DATASET START
(* ===== verification/Upload.v ===== *)
(** * Upload: the question upload page around the bulk parser

    Models src/client/src/pages/admin/upload-questions.tsx
    ([UploadQuestions]) except the parser itself, which is in [BulkParser]:
    the two tabs, the single-question form with its validation, the image
    upload whose answer arrives later, the bulk tabs with the file reader
    and the text box, the create-topic dialog and the four mutations.  The
    image upload and the file read are continuations ([Task]) that run
    when their answer arrives, in any order, as in [Backup]. *)

From Stdlib Require Import Ascii ZArith QArith Lia.
From stdpp Require Import base list strings gmap.
From S2P Require Import Prelude BulkParser Results Dashboard.

Module UploadQuestions.
Import BulkParser Results.

(** Lines 19-31 *)
Record QuestionFormData := mkForm {
  f_text : string;
  f_topicId : string;
  f_subtopic : string;
  f_difficulty : string;
  f_imagePath : string;
  f_optionA : string;
  f_optionB : string;
  f_optionC : string;
  f_optionD : string;
  f_correctOption : string;
  f_explanation : string
}.

(** Lines 37-49 and 99-111 *)
Definition empty_form : QuestionFormData := mkForm "" "" "" "medium" "" "" "" "" "" "" "".

(** A file the administrator picks: its identity, name, size and text. *)
Record File := mkFile { file_id : nat; file_name : string; file_size : Z; file_text : string }.

Inductive Request :=
  | PostTopic (name description : string)                   (* line 64 *)
  | PostQuestion (data : QuestionFormData) (topicId : option Z) (* lines 246-250 *)
  | PostBulk (questions : list JsObject)                     (* line 130 *)
  | PostImage (file : nat).                                  (* lines 586-590 *)

(** The continuations in flight: the [.then] chain of an image upload,
    and the [onload] of a [FileReader]. *)
Inductive Task := TImage (file : nat) | TRead (file : File).

(** The answer to an image upload: a body with or without [imagePath], a
    response that is not [ok], or a rejected fetch. *)
Inductive ImageAnswer :=
  | ImageBody (imagePath : option string)
  | ImageStatus (status : Z) (statusText : string)
  | ImageNetwork (message : string).

Record FormState := mkFormState { formData : QuestionFormData; imageFile : option nat; uploadingImage : bool }.
Record BulkState := mkBulkState { bulkMode : string; bulkText : string; questionFile : option File }.
Record TopicDialog := mkTopicDialog { td_open : bool; td_newTopic : string * string; td_pending : bool }.

(** Lines 34-58 and the mutations' pending flags. *)
Record State := mkState {
  tab : string;
  form : FormState;
  bulk : BulkState;
  dialog : TopicDialog;
  topics : Query (list Topic);
  addPending : bool;
  bulkPending : bool;
  toasts : list (string * string);
  sent : list Request;
  tasks : list Task
}.

Definition initial : State :=
  mkState "single" (mkFormState empty_form None false) (mkBulkState "file" "" None)
    (mkTopicDialog false ("", "") false) QLoading false false [] [] [].

(** Record updates. *)
Definition set_form (f : FormState) (s : State) : State :=
  mkState (tab s) f (bulk s) (dialog s) (topics s) (addPending s) (bulkPending s) (toasts s) (sent s) (tasks s).
Definition set_bulk (b : BulkState) (s : State) : State :=
  mkState (tab s) (form s) b (dialog s) (topics s) (addPending s) (bulkPending s) (toasts s) (sent s) (tasks s).
Definition set_dialog (d : TopicDialog) (s : State) : State :=
  mkState (tab s) (form s) (bulk s) d (topics s) (addPending s) (bulkPending s) (toasts s) (sent s) (tasks s).
Definition toast (t : string * string) (s : State) : State :=
  mkState (tab s) (form s) (bulk s) (dialog s) (topics s) (addPending s) (bulkPending s) (toasts s ++ [t]) (sent s) (tasks s).
Definition send (r : Request) (s : State) : State :=
  mkState (tab s) (form s) (bulk s) (dialog s) (topics s) (addPending s) (bulkPending s) (toasts s) (sent s ++ [r]) (tasks s).
Definition spawn (t : Task) (s : State) : State :=
  mkState (tab s) (form s) (bulk s) (dialog s) (topics s) (addPending s) (bulkPending s) (toasts s) (sent s) (tasks s ++ [t]).
Definition set_pending (add bulk' : bool) (s : State) : State :=
  mkState (tab s) (form s) (bulk s) (dialog s) (topics s) add bulk' (toasts s) (sent s) (tasks s).

(** [setFormData(prev => ({ ...prev, [name]: value }))] *)
Definition with_field (name value : string) (f : QuestionFormData) : QuestionFormData :=
  let pick n old := if bool_decide (name = n) then value else old in
  mkForm (pick "text" (f_text f)) (pick "topicId" (f_topicId f)) (pick "subtopic" (f_subtopic f))
    (pick "difficulty" (f_difficulty f)) (pick "imagePath" (f_imagePath f))
    (pick "optionA" (f_optionA f)) (pick "optionB" (f_optionB f)) (pick "optionC" (f_optionC f))
    (pick "optionD" (f_optionD f)) (pick "correctOption" (f_correctOption f)) (pick "explanation" (f_explanation f)).

(** The inputs that use [handleChange] (their [name] attributes). *)
Definition text_fields : list string := ["text"; "subtopic"; "optionA"; "optionB"; "optionC"; "optionD"; "explanation"].

(** Lines 210-218 *)
Definition missingFields (f : QuestionFormData) : list string :=
  (if bool_decide (f_text f = "") then ["Question text"] else []) ++
  (if bool_decide (f_topicId f = "") then ["Topic"] else []) ++
  (if bool_decide (f_optionA f = "") then ["Option A"] else []) ++
  (if bool_decide (f_optionB f = "") then ["Option B"] else []) ++
  (if bool_decide (f_optionC f = "") then ["Option C"] else []) ++
  (if bool_decide (f_optionD f = "") then ["Option D"] else []) ++
  (if bool_decide (f_correctOption f = "") then ["Correct option selection"] else []).

(** Lines 207-256 *)
Definition handleSubmitQuestion (s : State) : State :=
  let f := formData (form s) in
  let missing := missingFields f in
  if bool_decide (0 < length missing)%nat then
    toast ("Missing required fields", "Please fill in the following fields: " +:+ join ", " missing) s
  else if negb (bool_decide (f_correctOption f ∈ ["A"; "B"; "C"; "D"])) then
    toast ("Invalid correct option", "Correct option must be one of: A, B, C, D") s
  else send (PostQuestion f (parseInt (f_topicId f))) (set_pending true (bulkPending s) s).

(** Lines 353-404 composed with the parser: the outcome becomes a toast
    or the bulk request. *)
Definition runBulkUpload (s : State) : State :=
  match handleBulkUpload (bulkText (bulk s)) with
  | NoContent => toast ("No content provided", "Please enter questions in the specified format.") s
  | NoValidQuestions => toast ("No valid questions found",
      "Could not parse any valid questions from the provided text. Please check the format.") s
  | ValidationErrors n => toast ("Validation errors found",
      string_of_Z (Z.of_nat n) +:+ " question(s) have incorrect 'CORRECT' values. Only A, B, C, or D are allowed.") s
  | Upload qs => send (PostBulk qs) (set_pending (addPending s) true s)
  end.

(** Lines 407-425 *)
Definition handleReset (s : State) : State :=
  if bool_decide (tab s = "single") then set_form (mkFormState empty_form None (uploadingImage (form s))) s
  else set_bulk (mkBulkState (bulkMode (bulk s)) "" (questionFile (bulk s))) s.

(** Lines 580-631: the continuation of an image upload. *)
Definition image_settled (a : ImageAnswer) (s : State) : State :=
  let fs := form s in
  let fail msg := toast ("Error uploading image", or_str msg "Failed to upload image. Please try again.")
                    (set_form (mkFormState (formData fs) None false) s) in
  match a with
  | ImageBody (Some p) =>
      if truthy (Some p) then
        toast ("Image uploaded", "The image has been successfully uploaded.")
          (set_form (mkFormState (with_field "imagePath" p (formData fs)) (imageFile fs) false) s)
      else fail "No image path returned from server"
  | ImageBody None => fail "No image path returned from server"
  | ImageStatus st txt => fail ("Error " +:+ string_of_Z st +:+ ": " +:+ txt)
  | ImageNetwork m => fail m
  end.

Inductive Answer :=
  | AImage (a : ImageAnswer)
  | ARead.

Inductive Event :=
  | SetTab (v : string)                    (* line 457 *)
  | SetBulkMode (v : string)               (* line 811 *)
  | ChangeField (name value : string)      (* handleChange, lines 196-199 *)
  | SelectTopic (v : string)               (* line 488 *)
  | SelectDifficulty (v : string)          (* line 546 *)
  | SelectCorrect (v : string)             (* handleCorrectOptionChange, line 672 *)
  | ChooseImage (file : nat)               (* lines 580-583 *)
  | RemoveImage                            (* lines 655-658 *)
  | SubmitQuestion                         (* line 465 *)
  | ClearForm                              (* line 779 *)
  | OpenTopicDialog                        (* lines 509-513 *)
  | CloseTopicDialog                       (* onOpenChange(false), lines 963, 1000 *)
  | SetNewTopicName (v : string)           (* line 979 *)
  | SetNewTopicDescription (v : string)    (* line 991 *)
  | CreateTopicClick                       (* lines 1005-1016 *)
  | ChooseQuestionFile (f : File)          (* lines 843-857 *)
  | RemoveQuestionFile                     (* lines 869-872, 884-887 *)
  | ProcessFile                            (* lines 894-895 *)
  | SetBulkText (v : string)               (* line 921 *)
  | ClearBulkText                          (* line 931 *)
  | UploadPasted                           (* lines 938-939 *)
  | Settle (i : nat) (a : Answer)
  | TopicsLoaded (q : Query (list Topic))
  | CreateSettled (r : (Z * string) + string)
  | AddSettled (error : option string)
  | BulkSettled (r : Z + string).

(** A one-character string holding a double quote. *)
Definition dquote : string := String (ascii_of_nat 34) EmptyString.

Definition on_single (s : State) : bool := bool_decide (tab s = "single").
Definition on_bulk (mode : string) (s : State) : bool :=
  bool_decide (tab s = "bulk") && bool_decide (bulkMode (bulk s) = mode).

Definition topic_offered (s : State) (v : string) : bool :=
  bool_decide (v ∈ (λ t, string_of_Z (t_id t)) <$> default [] (query_data (topics s))).

Definition with_formData (f : QuestionFormData) (s : State) : State :=
  set_form (mkFormState f (imageFile (form s)) (uploadingImage (form s))) s.
(* ===== verification/SoundWave.v ===== *)
(** * SoundWave: the Sound Wave Fundamentals import page

    Models src/client/src/pages/admin/import-sound-wave.tsx
    ([ImportSoundWave]): the import button, the request it posts, the
    [try]/[catch]/[finally] of [handleImport] split at its [await], the
    [useLoadingProgress] hook of [Widgets] driving the progress shown while
    importing, and the three cards the page renders.  App.tsx declares no
    route for the page; it is modelled as written. *)

From Stdlib Require Import ZArith QArith Qminmax Lia Lqa.
From stdpp Require Import base list strings.
From S2P Require Import Prelude Widgets.

Module ImportSoundWave.
Import LoadingProgress.
Local Open Scope Q_scope.

(** Lines 14-18 *)
Record ImportTopic := mkImportTopic { it_id : Z; it_name : string; it_description : string }.
Record ImportResults := mkImportResults { ir_message : string; ir_count : Z; ir_topic : ImportTopic }.

(** Lines 20-24 *)
Definition importOptions : Options := mkOptions 5 (incrementRate defaults) 90 80.

(** How [apiRequest] settles: a parsed body, an [Error], or a thrown value
    that is not an [Error]. *)
Inductive Answer := AOk (data : ImportResults) | AError (message : string) | AThrown.

Record State := mkState {
  isImporting : bool;
  importResults : option ImportResults;
  hook : Hook;
  inFlight : nat;
  toasts : list (string * string);
  sent : nat
}.

(** After mount: [useState(initialProgress)], then the hook's effect runs
    with [isImporting = false] and sets the progress to 100. *)
Definition initial : State :=
  mkState false None (on_loading false importOptions (hook_initial importOptions)) 0 [] 0.

(** [setIsImporting(b)] re-runs the hook's effect when the value changes. *)
Definition setIsImporting (b : bool) (s : State) : State :=
  mkState b (importResults s)
    (if Bool.eqb b (isImporting s) then hook s else on_loading b importOptions (hook s))
    (inFlight s) (toasts s) (sent s).

Definition toast (t : string * string) (s : State) : State :=
  mkState (isImporting s) (importResults s) (hook s) (inFlight s) (toasts s ++ [t]) (sent s).

(** Lines 26-30: up to the [await]. *)
Definition handleImport (s : State) : State :=
  let s1 := setIsImporting true s in
  mkState (isImporting s1) (importResults s1) (hook s1) (S (inFlight s1)) (toasts s1) (S (sent s1)).

(** Lines 31-48: the continuation, with its [catch] and [finally]. *)
Definition import_settled (a : Answer) (s : State) : State :=
  let s1 := mkState (isImporting s) (importResults s) (hook s) (pred (inFlight s)) (toasts s) (sent s) in
  let s2 := match a with
    | AOk data =>
        toast ("Import Successful", "Successfully imported " +:+ string_of_Z (ir_count data) +:+
                                    " Sound Wave Fundamentals questions")
          (mkState (isImporting s1) (Some data) (hook s1) (inFlight s1) (toasts s1) (sent s1))
    | AError m => toast ("Import Failed", m) s1
    | AThrown => toast ("Import Failed", "An unknown error occurred") s1
    end in
  setIsImporting false s2.

(** Lines 61-154: the card shown. *)
Inductive View :=
  | Importing (progress : Q)
  | Complete (message topicName : string) (count topicId : Z) (description : string)
  | Intro.

Definition view (s : State) : View :=
  if isImporting s then Importing (progress (hook s))
  else match importResults s with
       | Some r => Complete (ir_message r) (it_name (ir_topic r)) (ir_count r) (it_id (ir_topic r))
                     (it_description (ir_topic r))
       | None => Intro
       end.

Definition is_intro (v : View) : bool := match v with Intro => true | _ => false end.

Inductive Event := ClickImport | ImportAgain | Settle (a : Answer) | Tick.

Definition step (s : State) (e : Event) : option State :=
  match e with
  | ClickImport => if is_intro (view s) then Some (handleImport s) else None   (* line 148 *)
  | ImportAgain =>                                                                         (* line 112 *)
      match view s with
      | Complete _ _ _ _ _ =>
          Some (mkState (isImporting s) None (hook s) (inFlight s) (toasts s) (sent s))
      | _ => None
      end
  | Settle a => if bool_decide (0 < inFlight s)%nat then Some (import_settled a s) else None
  | Tick => if interval (hook s) then
              Some (mkState (isImporting s) (importResults s) (tick importOptions (hook s)) (inFlight s)
                      (toasts s) (sent s))
            else None
  end.

Definition run : State -> list Event -> option State := run_steps step.

(** ** The page's invariant

    A request is in flight exactly while the loading card is shown, there
    is at most one, and the progress the card shows lies between the
    hook's initial and maximum values. *)

Definition inv (s : State) : Prop :=
  (isImporting s = true -> inFlight s = 1%nat /\ 5 <= progress (hook s) <= 90) /\
  (isImporting s = false -> inFlight s = 0%nat /\ interval (hook s) = false).

Lemma tick_within h :
  5 <= progress h <= 90 -> 5 <= progress (tick importOptions h) <= 90.
Proof.
  intros Hp. unfold tick. destruct (interval h); [|done].
  pose proof (increment_ge importOptions (progress h)) as Hinc.
  set (np := progress h + Qmax (1 # 2) (incrementRate importOptions * (1 - progress h / 100))).
  destruct (Qle_bool (maxProgress importOptions) np) eqn:E; cbn [progress maxProgress importOptions]; [lra|].
  assert (~ (maxProgress importOptions <= np)) by (intros Hle; apply Qle_bool_iff in Hle; congruence).
  cbn [maxProgress importOptions] in *. unfold np in *. lra.
Qed.

Lemma tick_stops_off h : interval h = false -> interval (tick importOptions h) = false.
Proof. intros H. unfold tick. by rewrite H. Qed.

Lemma initial_inv : inv initial.
Proof. split; [discriminate|done]. Qed.

Lemma step_inv s e s' : inv s -> step s e = Some s' -> inv s'.
Proof.
  intros [Hon Hoff] Hs. destruct e; cbn in Hs.
  - destruct (is_intro (view s)) eqn:Hv; [injection Hs as <-|discriminate].
    unfold view in Hv. destruct (isImporting s) eqn:Hi; [discriminate|].
    destruct (Hoff eq_refl) as [Hn _]. unfold handleImport, setIsImporting. rewrite Hi, Hn.
    split; [|discriminate]. intros _. cbn. split; [done|]. lra.
  - destruct (view s); try discriminate. injection Hs as <-. split; [exact Hon|exact Hoff].
  - case_bool_decide as Hf; [injection Hs as <-|discriminate].
    destruct (isImporting s) eqn:Hi; [|destruct (Hoff eq_refl) as [Hn _]; lia].
    destruct (Hon eq_refl) as [Hn _]. unfold import_settled.
    destruct a; cbn; rewrite ?Hi, Hn; cbn; split; first [discriminate|done].
  - destruct (interval (hook s)) eqn:Ei; [injection Hs as <-|discriminate].
    split; cbn.
    + intros Ht. destruct (Hon Ht) as [Hn Hp]. split; [done|]. by apply tick_within.
    + intros Ht. destruct (Hoff Ht) as [Hn Hi]. congruence.
Qed.

Lemma run_inv s es s' : inv s -> run s es = Some s' -> inv s'.
Proof. apply run_steps_inv, step_inv. Qed.

(** While importing, the answer can always arrive, and whatever it is the
    [finally] hides the loading card and completes the progress. *)
Lemma import_settles s a :
  inv s -> isImporting s = true ->
  ∃ s', step s (Settle a) = Some s' /\ isImporting s' = false /\ hook s' = mkHook 100 false /\ inFlight s' = 0%nat.
Proof.
  intros [Hon _] Hi. destruct (Hon Hi) as [Hn _]. eexists. split.
  { cbn. rewrite bool_decide_eq_true_2 by lia. reflexivity. }
  unfold import_settled, setIsImporting. destruct a; cbn; rewrite Hi, Hn; done.
Qed.

Definition sample_results : ImportResults :=
  mkImportResults "Imported" 12%Z (mkImportTopic 4%Z "Sound Wave Fundamentals" "Waves").

(** An import that succeeds after two firings of the interval. *)
Lemma import_scenario :
  match run initial [ClickImport; Tick; Tick; Settle (AOk sample_results)] with
  | Some s => view s = Complete "Imported" "Sound Wave Fundamentals" 12%Z 4%Z "Waves" /\ sent s = 1%nat /\
              toasts s = [("Import Successful", "Successfully imported 12 Sound Wave Fundamentals questions")%string]
  | None => False
  end.
Proof. vm_compute. repeat split. Qed.

End ImportSoundWave.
DATASET END
● **WHAT IS REQUIRED**:
Start with the first line. Please copy exactly each line of the listing through the one with "the two tabs, the", including it.

● **EXERCISE RESULT**:
(* ===== verification/Upload.v ===== *)
(** * Upload: the question upload page around the bulk parser

    Models src/client/src/pages/admin/upload-questions.tsx
    ([UploadQuestions]) except the parser itself, which is in [BulkParser]:
    the two tabs, the single-question form with its validation, the image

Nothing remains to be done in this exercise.